| Task item |
Transcribe only the lines of the listing below from the one holding "loop over the providers. *)" through the one holding "Definition providers (headers", inclusive, without any change.

| Data to use |
• • • • • • •

(** * date-header: detection of cached responses through the Date header

    A shallow embedding of [src/cache_identification.py] and of the probe
    loop of [src/date_header.py], with the properties of the detection
    protocol stated over it. *)

From Stdlib Require Import Ascii String.
From stdpp Require Import base strings list gmap fin_maps.

Local Open Scope string_scope.
Local Open Scope list_scope.

(** ** Python strings

    Header names and values reach the program as [str] objects decoded from
    ISO-8859-1, so one character is one code point below 256: an [ascii]. *)

Module PyStr.

(** [str.lower()] on one code point below 256: the letters [A]-[Z] and the
    Latin-1 capitals U+00C0-U+00DE (without the multiplication sign U+00D7)
    move 32 places up; everything else is kept. *)
Definition lower_char (c : ascii) : ascii :=
  let n := nat_of_ascii c in
  if (((65 <=? n) && (n <=? 90))
      || ((192 <=? n) && (n <=? 222) && negb (n =? 215)))%nat
  then ascii_of_nat (n + 32)
  else c.

(** [s.lower()] *)
Fixpoint lower (s : string) : string :=
  match s with
  | EmptyString => EmptyString
  | String c s' => String (lower_char c) (lower s')
  end.

(** [s.startswith(p)] *)
Fixpoint startswith (p s : string) : bool :=
  match p, s with
  | EmptyString, _ => true
  | String _ _, EmptyString => false
  | String a p', String b s' => if Ascii.eqb a b then startswith p' s' else false
  end.

(** [sub in s]: does [sub] occur in [s] as a contiguous run of characters *)
Fixpoint contains (sub s : string) : bool :=
  startswith sub s
  || match s with
     | EmptyString => false
     | String _ s' => contains sub s'
     end.

(** [s.endswith(p)] *)
Fixpoint endswith (p s : string) : bool :=
  String.eqb p s
  || match s with
     | EmptyString => false
     | String _ s' => endswith p s'
     end.

(** [x in l] for a list of strings *)
Definition in_list (x : string) (l : list string) : bool :=
  existsb (String.eqb x) l.

(** What "occurs in" means, independently of the search above. *)
Definition occurs (sub s : string) : Prop :=
  exists pre post : string, s = pre +:+ sub +:+ post.

(** "[sub] occurs case-insensitively in [s]" *)
Definition occurs_ci (sub s : string) : Prop :=
  occurs (lower sub) (lower s).

End PyStr.

(** ** cache_identification.py *)

Module CacheIdentification.
Import PyStr.

(** One entry of [KEYWORDS]: the substrings looked for in header names and
    the ones looked for in header values. *)
Record keywords := { kw_name : list string; kw_value : list string }.

(** [KEYWORDS], in the order the dictionary literal lists its providers
    (the order [KEYWORDS.items()] iterates in). *)
Definition KEYWORDS : list (string * keywords) :=
  [ ("akamai",
     {| kw_name := ["x-akamai-"];
        kw_value := ["akamai"; "akamaitechnologies"; "akamaiedge"; "AkamaiGHost"] |});
    ("cdn77",
     {| kw_name := ["x-cdn77"; "x-77"];
        kw_value := ["cdn77"] |});
    ("cloudflare",
     {| kw_name := ["cf-cache-status"; "cf-ray"; "cf-request-id"];
        kw_value := ["cloudflare"] |});
    ("cloudfront",
     {| kw_name := ["x-amz-cf-pop"; "x-amz-cf-id"; "x-amz-"];
        kw_value := ["cloudfront"; "cloudfront.net"] |});
    ("fastly",
     {| kw_name := [];
        kw_value := ["fastly"] |});
    ("google",
     {| kw_name := ["x-google-"; "x-goog-"];
        kw_value := ["1.1 google"] |});
    ("keycdn",
     {| kw_name := [];
        kw_value := ["keycdn"] |});
    ("azure",
     {| kw_name := ["x-msedge-"];
        kw_value := ["azure"] |});
    ("apache, ats",
     {| kw_name := [];
        kw_value := ["apache"; "ATS/"] |});
    ("nginx",
     {| kw_name := ["x-nginx"];
        kw_value := ["nginx"] |});
    ("rack_cache",
     {| kw_name := ["x-rack-cache"];
        kw_value := ["rack-cache"] |});
    ("squid",
     {| kw_name := [];
        kw_value := ["squid"] |});
    ("varnish",
     {| kw_name := ["x-varnish"];
        kw_value := ["varnish"] |}) ].

(** [DENYLIST['name']] and [DENYLIST['value']] *)
Definition DENYLIST_name : list string :=
  [ "content-security-policy";
    "content-security-policy-report-only";
    "access-control-allow-origin" ].

Definition DENYLIST_value : list string := [].

(** [any(keyword.lower() in s.lower() for keyword in kws)] *)
Definition any_keyword_in (kws : list string) (s : string) : bool :=
  existsb (fun keyword => contains (lower keyword) (lower s)) kws.

(** The body of the inner loop for one provider: what the two [if]s append
    to [providers]. *)
Definition provider_appends (name value : string) (pk : string * keywords)
  : list string :=
  (if any_keyword_in (kw_name pk.2) name then [pk.1] else [])
  ++ (if any_keyword_in (kw_value pk.2) value then [pk.1] else []).

(** The body of the outer loop for one header: the two [continue]s, then the
    loop over the providers. *)
Definition header_appends (h : string * string) : list string :=
  let '(name, value) := h in
  if in_list name DENYLIST_name then []
  else if in_list value DENYLIST_value then []
  else flat_map (provider_appends name value) KEYWORDS.

(** The list [providers] when the outer loop is over; [headers] is what
    [headers.items()] yields: the pairs of the header collection in order,
    every name spelled as it was received. *)
Definition providers (headers : list (string * string)) : list string :=
  flat_map header_appends headers.

(** [identify]: [list(set(providers))]. The order of the result is the one
    of the set's iteration and no property below depends on it. *)
Definition identify (headers : list (string * string)) : list string :=
  elements (list_to_set (providers headers) : gset string).

End CacheIdentification.

(** ** date_header.py: data *)

Module DateHeader.
Import PyStr.

(** A plain [dict] from strings to strings, in insertion order. A
    [CaseInsensitiveDict] (the [headers] of a response or of a request) is
    held the same way, as the pairs [items()] yields: the names keep the
    spelling they arrived in and are looked up through [lower]. *)
Definition dict : Type := list (string * string).

(** [key in headers] on a [CaseInsensitiveDict] *)
Definition ci_contains (key : string) (headers : dict) : bool :=
  existsb (fun kv => String.eqb (lower kv.1) (lower key)) headers.

(** [headers[key]] on a [CaseInsensitiveDict]; [None] stands for [KeyError] *)
Fixpoint ci_getitem (key : string) (headers : dict) : option string :=
  match headers with
  | [] => None
  | (k, v) :: rest =>
      if String.eqb (lower k) (lower key) then Some v else ci_getitem key rest
  end.

(** The keyword arguments of one [browser.get] call; [None] is an argument
    the call leaves out. *)
Record Request := mkRequest {
  req_url : string;
  req_headers : option dict;
  req_cookies : option dict;
  req_allow_redirects : option bool;
  req_timeout : option N
}.

(** What the program reads of a response object. *)
Record Response := mkResponse {
  resp_url : string;              (* response.url, after redirects *)
  resp_status_code : Z;           (* response.status_code *)
  resp_headers : dict;            (* response.headers *)
  resp_text : string;             (* response.text *)
  resp_request_headers : dict     (* response.request.headers *)
}.

(** The exception classes the two [try] statements tell apart: the six
    classes of the inner [except] clause, any other [Exception], and
    [KeyboardInterrupt]. *)
Inductive exc_class :=
| SSLError | ConnectionError | ReadTimeout | TooManyRedirects
| ChunkedEncodingError | InvalidHeader
| OtherException
| KeyboardInterrupt.

Record exception := mkException {
  exc_class_of : exc_class;
  exc_type : string;        (* type(e).__name__ *)
  exc_str : string;         (* str(e) *)
  exc_traceback : string    (* traceback.format_exc() while e is handled *)
}.

(** [except (SSLError, ConnectionError, ReadTimeout, TooManyRedirects,
    ChunkedEncodingError, InvalidHeader)] *)
Definition is_transport_error (e : exception) : bool :=
  match exc_class_of e with
  | SSLError | ConnectionError | ReadTimeout | TooManyRedirects
  | ChunkedEncodingError | InvalidHeader => true
  | OtherException | KeyboardInterrupt => false
  end.

(** The values the statistics document stores under the keys of one URL. *)
Inductive pyval :=
| VStr (s : string)
| VBool (b : bool)
| VList (l : list string).

(** One element of [statistics['errors']] *)
Record error_record := mkError {
  err_url : option string;
  err_type : string;
  err_error : string;
  err_traceback : string
}.

(** The global [statistics]; [errors = None] is a document without the key
    ['errors']. *)
Record Statistics := mkStatistics {
  site : string;
  cache_headers : bool;
  tested : bool;
  URLs : gmap string (gmap string pyval);
  errors : option (list error_record)
}.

• • • • • • •

| Final answer |
    loop over the providers. *)
Definition header_appends (h : string * string) : list string :=
  let '(name, value) := h in
  if in_list name DENYLIST_name then []
  else if in_list value DENYLIST_value then []
  else flat_map (provider_appends name value) KEYWORDS.

(** The list [providers] when the outer loop is over; [headers] is what
    [headers.items()] yields: the pairs of the header collection in order,
    every name spelled as it was received. *)
Definition providers (headers : list (string * string)) : list string :=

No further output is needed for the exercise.